Publié le: mar, Nov 7th, 2017

Le mari violent placé en détention

Des faits qui ont eu lieu à Limoux, rue de la Mairie, dans la nuit du 7 au 8 octobre dernier (notre édition du 10 octobre).

Des conclusions de la défense tardives

Le 9 octobre dernier, lors de l’audience de comparution immédiate, c’est l’avocat du prévenu, Me Serge Megnin, qui avait sollicité un report pour mieux préparer la défense de son client. Hier, en revanche, c’est la procureure de Carcassonne qui a requis un renvoi de l’affaire à une date ultérieure, car elle n’avait pas eu le temps matériel de répondre aux conclusions de la défense qui lui avaient été transmises par fax la veille, à 20 h 50. «Excusez-moi pour l’heure tardive, a indiqué l’avocat à la procureure, mais il me manquait le procès-verbal d’interpellation…»

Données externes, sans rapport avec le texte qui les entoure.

(** an inode written: it is on the disk, and the others are as they were *)
Lemma disk_inode_updated view s n i : image view s -> 0 <= i_inum n < 200 -> fields_ok n -> 0 <= i -> n = loaded n (Inode 1 (i_inum n) 0 0 0 0 0 0 0 []) ->
  disk_inode (iupdated view n) i = if decide (i = i_inum n) then Some n else disk_inode view i.
Proof using.
  intros I Hn Hf Hi En. destruct (iblock_image (i_inum n) Hn) as [Hb _]. destruct (im_bytes _ _ I (IBLOCK (i_inum n)) ltac:(lia)) as [Hl _].
  case_decide as E; [subst i|].
  - destruct (dinode_of_loaded _ _ _ _ (iupdated_on_disk view n Hl Hf)) as [_ H]. unfold disk_inode. rewrite H. by rewrite <-En.
  - unfold disk_inode. apply iupdated_other; [done|apply (fk_len _ Hf)|done|lia|done].
Qed.
Lemma good_updated view s k n k' n' : image view s -> layout image_sb view log_start -> 0 <= i_inum n < 200 -> fields_ok n -> n = loaded n (Inode 1 (i_inum n) 0 0 0 0 0 0 0 []) ->
  Z.of_nat k + 1 = i_inum n -> k' <> k -> good view k' n' -> good (iupdated view n) k' n' /\ icontent (iupdated view n) n' = icontent view n'.
Proof using.
  intros I Hl Hn Hf En Hk Hne G. destruct (iblock_image (i_inum n) Hn) as [Hb _].
  assert (forall b, 28 <= b -> iupdated view n b = view b) as Hv by (intros b Hb'; unfold iupdated; apply Bio.vupd_ne; lia).
  apply kept_good; [done| | | |].
  - eapply layout_ext; [done|unfold iupdated; apply Bio.vupd_ne; lia|by apply Hv].
  - intros b Hb' Hu. unfold used in *. change (bitmap image_sb) with 28 in *. by rewrite Hv by lia.
  - intros j Hj Hj0. destruct (slot_range _ _ _ _ j Hl (if_file _ _ _ _ (gd_file _ _ _ G)) Hj Hj0) as ((Hr & _) & _).
    change (bitmap image_sb) with 28 in Hr. apply Hv. lia.
  - erewrite disk_inode_updated by (try done; lia). by rewrite decide_False by lia.
Qed.

(** the blocks of one file have changed, and its inode is written *)
Section replace.
Context (N : list inode) (view : Z -> list Z) (s : st) (view' : Z -> list Z) (s' : st) (k : nat) (n n' : inode).
Hypothesis Hb : built N view s.
Hypothesis Hk : N !! k = Some n.
Hypothesis I' : image view' s'.
Hypothesis Hnext : freeinode s' = freeinode s.
Hypothesis Hfree : freeblock s' = freeblock s + cost (i_size n') - cost (i_size n).
Hypothesis Hfl : fields_ok n'.
Hypothesis Hfile : ifile image_sb view' log_start n'.
Hypothesis Hnl : i_nlink n' = 1.
Hypothesis Htg : tight (i_addrs n') view' (i_size n').
Hypothesis Hsk : slack (i_addrs n') view' (i_size n').
Hypothesis En : n' = loaded n' (Inode 1 (Z.of_nat k + 1) 0 0 0 0 0 0 0 []).
Hypothesis Hslots : forall j, 0 <= j < 141 -> slot (i_addrs n') view' j = 0 \/ slot (i_addrs n') view' j = slot (i_addrs n) view j \/
  used image_sb view (slot (i_addrs n') view' j) = false.
Hypothesis Hmono : forall b, 0 <= b < 4096 -> used image_sb view b = true -> used image_sb view' b = true.
Hypothesis Hkeep : forall b, 0 <= b < 4096 -> used image_sb view b = true -> b <> 28 ->
  (forall j, 0 <= j < 141 -> slot (i_addrs n) view j <> b) -> view' b = view b.

Lemma replace_number : i_inum n' = Z.of_nat k + 1 /\ 0 <= i_inum n' < 200.
Proof using Hb Hk En.
  clear Hnext Hfree Hnl. assert (i_inum n' = Z.of_nat k + 1) as E by (by rewrite En). split; [done|].
  pose proof (lookup_lt_Some _ _ _ Hk). pose proof (bu_len _ _ _ Hb). lia.
Qed.
(** the other inodes *)
Lemma replace_others k2 n2 : k2 <> k -> N !! k2 = Some n2 -> good (iupdated view' n') k2 n2 /\ icontent (iupdated view' n') n2 = icontent view n2 /\
  forall j, 0 <= j < 141 -> slot (i_addrs n2) (iupdated view' n') j = slot (i_addrs n2) view j.
Proof using Hb Hk I' Hfl En Hmono Hkeep.
  clear Hnext Hfree Hnl. destruct replace_number as [Ein Hr]. intros Hne H2. pose proof Hb as [B1 B2 B3 B4 B5 B6]. pose proof (B4 _ _ H2) as G. pose proof (lookup_lt_Some _ _ _ H2) as Hlt2.
  pose proof (image_layout _ _ B1) as Hl. pose proof (image_layout _ _ I') as Hl'. destruct (iblock_image (i_inum n') Hr) as [Hib _].
  assert (forall j, 0 <= j < 141 -> slot (i_addrs n2) view j <> 0 -> view' (slot (i_addrs n2) view j) = view (slot (i_addrs n2) view j)) as Hv.
  { intros j Hj Hj0. destruct (slot_range _ _ _ _ j Hl (if_file _ _ _ _ (gd_file _ _ _ G)) Hj Hj0) as (R1 & R2 & R3).
    change (bitmap image_sb) with 28 in R1. unfold log_start in *. apply Hkeep; [lia|done|lia|]. intros i Hi. by eapply B5. }
  destruct (kept_good view view' k2 n2 G Hl' Hmono Hv) as [G' Hc].
  - unfold disk_inode, dinode_of. destruct (iblock_image (Z.of_nat k2 + 1) ltac:(lia)) as [Hb2 _]. f_equal. apply Hkeep; [lia| |lia|].
    + rewrite (im_used _ _ B1) by lia. pose proof (im_free _ _ B1). lia.
    + intros j Hj E. destruct (fo_range _ _ _ _ (if_file _ _ _ _ (gd_file _ _ _ (B4 _ _ Hk))) j Hj) as [E0|(R1 & _)]; [lia|].
      change (bitmap image_sb) with 28 in R1. lia.
  - destruct (good_updated view' s' k n' k2 n2 I' Hl' Hr Hfl ltac:(by rewrite Ein) ltac:(lia) Hne G') as [G'' Hc'].
    split; [done|]. split; [by rewrite Hc', Hc|]. intros j Hj.
    rewrite (kept_slots _ view'); [by apply (kept_slots _ view)| |done]. intros i Hi Hi0.
    destruct (slot_range _ _ _ _ i Hl' (if_file _ _ _ _ (gd_file _ _ _ G')) Hi Hi0) as ((R1 & _) & _).
    change (bitmap image_sb) with 28 in R1. unfold iupdated. apply Bio.vupd_ne. lia.
Qed.
(** the inode itself *)
Lemma replace_self : good (iupdated view' n') k n' /\ icontent (iupdated view' n') n' = icontent view' n' /\
  forall j, 0 <= j < 141 -> slot (i_addrs n') (iupdated view' n') j = slot (i_addrs n') view' j.
Proof using Hb Hk I' Hfl Hfile Hnl Htg Hsk En.
  clear Hnext Hfree. destruct replace_number as [Ein Hr]. pose proof (image_layout _ _ I') as Hl'. destruct (iblock_image (i_inum n') Hr) as [Hib _].
  destruct (iupdated_files _ _ _ n' n' Hl' ltac:(unfold ino_ok; cbn; lia) Hfile) as [Hfile'' Hc''].
  assert (forall j, 0 <= j < 141 -> slot (i_addrs n') view' j <> 0 -> iupdated view' n' (slot (i_addrs n') view' j) = view' (slot (i_addrs n') view' j)) as Hself.
  { intros j Hj Hj0. destruct (slot_range _ _ _ _ j Hl' (if_file _ _ _ _ Hfile) Hj Hj0) as ((R1 & _) & _).
    change (bitmap image_sb) with 28 in R1. unfold iupdated. apply Bio.vupd_ne. lia. }
  pose proof (kept_slots _ _ _ Hself) as Hself'. split; [split|split]; try done.
  - rewrite (disk_inode_updated view' s') by first [exact I'|exact Hfl|lia|by rewrite Ein]. by rewrite decide_True by lia.
  - by apply (kept_tight _ view').
  - apply (kept_slack _ view'); [apply (if_size _ _ _ _ Hfile)|apply (if_blocks _ _ _ _ Hfile)|done|done].
Qed.
Lemma replace_apart k2 n2 i j : k2 <> k -> N !! k2 = Some n2 -> 0 <= i < 141 -> 0 <= j < 141 ->
  slot (i_addrs n') view' i <> 0 -> slot (i_addrs n2) view j <> 0 -> slot (i_addrs n') view' i <> slot (i_addrs n2) view j.
Proof using Hb Hk Hslots.
  intros Hne H2 Hi Hj H0 Hj0 E. pose proof Hb as [B1 B2 B3 B4 B5 B6]. destruct (Hslots i Hi) as [E1|[E1|E1]]; [done| |].
  - apply (B5 _ _ _ _ _ j Hk H2 (not_eq_sym Hne) Hi Hj Hj0). by rewrite <-E1.
  - rewrite E in E1. destruct (slot_range _ _ _ _ j (image_layout _ _ B1) (if_file _ _ _ _ (gd_file _ _ _ (B4 _ _ H2))) Hj Hj0) as (_ & _ & Hu). congruence.
Qed.
Lemma replace_inode : wp (winode space (Z.of_nat k + 1) n') (fun _ s'' => exists view'', built (<[k := n']> N) view'' s'' /\
  icontent view'' n' = icontent view' n' /\ forall k2 n2, k2 <> k -> N !! k2 = Some n2 -> icontent view'' n2 = icontent view n2) s'.
Proof using All.
  destruct replace_number as [Ein Hr], replace_self as (Gn & Hc & Hself). pose proof Hb as [B1 B2 B3 B4 B5 B6]. pose proof (lookup_lt_Some _ _ _ Hk) as Hlt.
  eapply winode_spec; [exact I'|lia|exact Ein|done|]. intros s'' I'' E1 E2. exists (iupdated view' n'). split; [|split; [done|]].
  2: { intros k2 n2 Hne H2. by destruct (replace_others k2 n2 Hne H2) as (_ & ? & _). }
  split; rewrite ?length_insert; [done|done|lia| | |].
  - intros k2 n2 H2. destruct (decide (k2 = k)) as [->|Hne].
    + rewrite list_lookup_insert_eq in H2 by done. by injection H2 as <-.
    + rewrite list_lookup_insert_ne in H2 by done. by destruct (replace_others k2 n2 Hne H2).
  - intros k1 k2 n1 n2 i j H1 H2 Hne Hi Hj. destruct (decide (k1 = k)) as [->|Hk1], (decide (k2 = k)) as [->|Hk2]; [done| | |].
    + rewrite list_lookup_insert_eq in H1 by done. injection H1 as <-. rewrite list_lookup_insert_ne in H2 by done.
      destruct (replace_others k2 n2 Hk2 H2) as (_ & _ & Hs2). rewrite Hself, Hs2 by done. intros Hj0 E. apply (replace_apart k2 n2 i j Hk2 H2 Hi Hj); [by rewrite E|done|done].
    + rewrite list_lookup_insert_ne in H1 by done. rewrite list_lookup_insert_eq in H2 by done. injection H2 as <-.
      destruct (replace_others k1 n1 Hk1 H1) as (_ & _ & Hs1). rewrite Hself, Hs1 by done. intros Hj0 E. apply (replace_apart k1 n1 j i Hk1 H1 Hj Hi); [done|by rewrite E|done].
    + rewrite list_lookup_insert_ne in H1, H2 by done. destruct (replace_others k1 n1 Hk1 H1) as (_ & _ & Hs1). destruct (replace_others k2 n2 Hk2 H2) as (_ & _ & Hs2).
      rewrite Hs1, Hs2 by done. by eapply B5.
  - rewrite (total_insert _ _ n) by done. lia.
Qed.
End replace.

(** ** The image as a list of files *)

(** each inode's type and bytes, from the root directory on *)
Definition files (F : list (Z * list Z)) (s : st) : Prop :=
  exists N view, built N view s /\ F = (fun n => (i_type n, icontent view n)) <$> N.
Definition space_of (F : list (Z * list Z)) : Z := foldr (fun f x => cost (Z.of_nat (length f.2)) + x) 0 F.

Hier, cette affaire de violences conjugales n’étant une fois de plus pas abordée dans le fond, il s’est agi pour le tribunal de statuer sur le sort de David en attendant qu’il soit jugé le jeudi 16 novembre, à 14 heures.

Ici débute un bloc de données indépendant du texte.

(** b.*d$ in abcd *)
Definition demo_re_mem : mem := write_bytes (write_bytes ∅ 100 [98; 46; 42; 100; 36; 0]) 200 [97; 98; 99; 100; 0].
Lemma grep_match_correct_witness : exists m', match_ 100 200 demo_re_mem = Done 1 m'.
Proof.
  assert (cstr demo_re_mem 100 [98; 46; 42; 100; 36]) as Hp.
  { split; [|set_solver]. intros i x Hx. do 6 (destruct i as [|i]; [injection Hx as <-; vm_compute; reflexivity|]). done. }
  assert (cstr demo_re_mem 200 [97; 98; 99; 100]) as Ht.
  { split; [|set_solver]. intros i x Hx. do 5 (destruct i as [|i]; [injection Hx as <-; vm_compute; reflexivity|]). done. }
  pose proof (grep_match_correct demo_re_mem 100 200 _ _ Hp Ht) as Hw. apply wp_done in Hw as (r & m' & Hrun & _ & Hr). exists m'. rewrite Hrun.
  f_equal. destruct Hr as [[-> _]|[_ Hno]]; [done|]. exfalso. apply Hno. exists [97], [98; 99; 100]. split; [done|]. exists [98; 99; 100], [].
  split; [done|]. split; [|done]. cbn. apply den_one; [by right|]. apply (den_star 46 _ [99] [100]); [by repeat constructor|]. apply den_one; [by right|]. constructor.
Defined.
End Grep.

Du côté du parquet, c’est le maintien en détention qui a été requis, «afin d’éviter le renouvellement de l’infraction et les pressions sur les victimes». Pour la défense, Me Serge Megnin est revenu sur la période que son client vient de passer à la maison d’arrêt : «Ça lui a permis de prendre du recul sur ces faits assez malheureux… Levez son placement en détention provisoire !»

Après en avoir délibéré, le tribunal a finalement décidé du maintien en détention de David, pour les mêmes raisons qui ont motivé le ministère public.

Près d’un mois après son placement en détention provisoire, David D., un Limouxin âgé de 36 ans, est revenu à la barre du tribunal de Carcassonne, hier, pour répondre de violences exercées sur sa femme et son fils de 4 ans.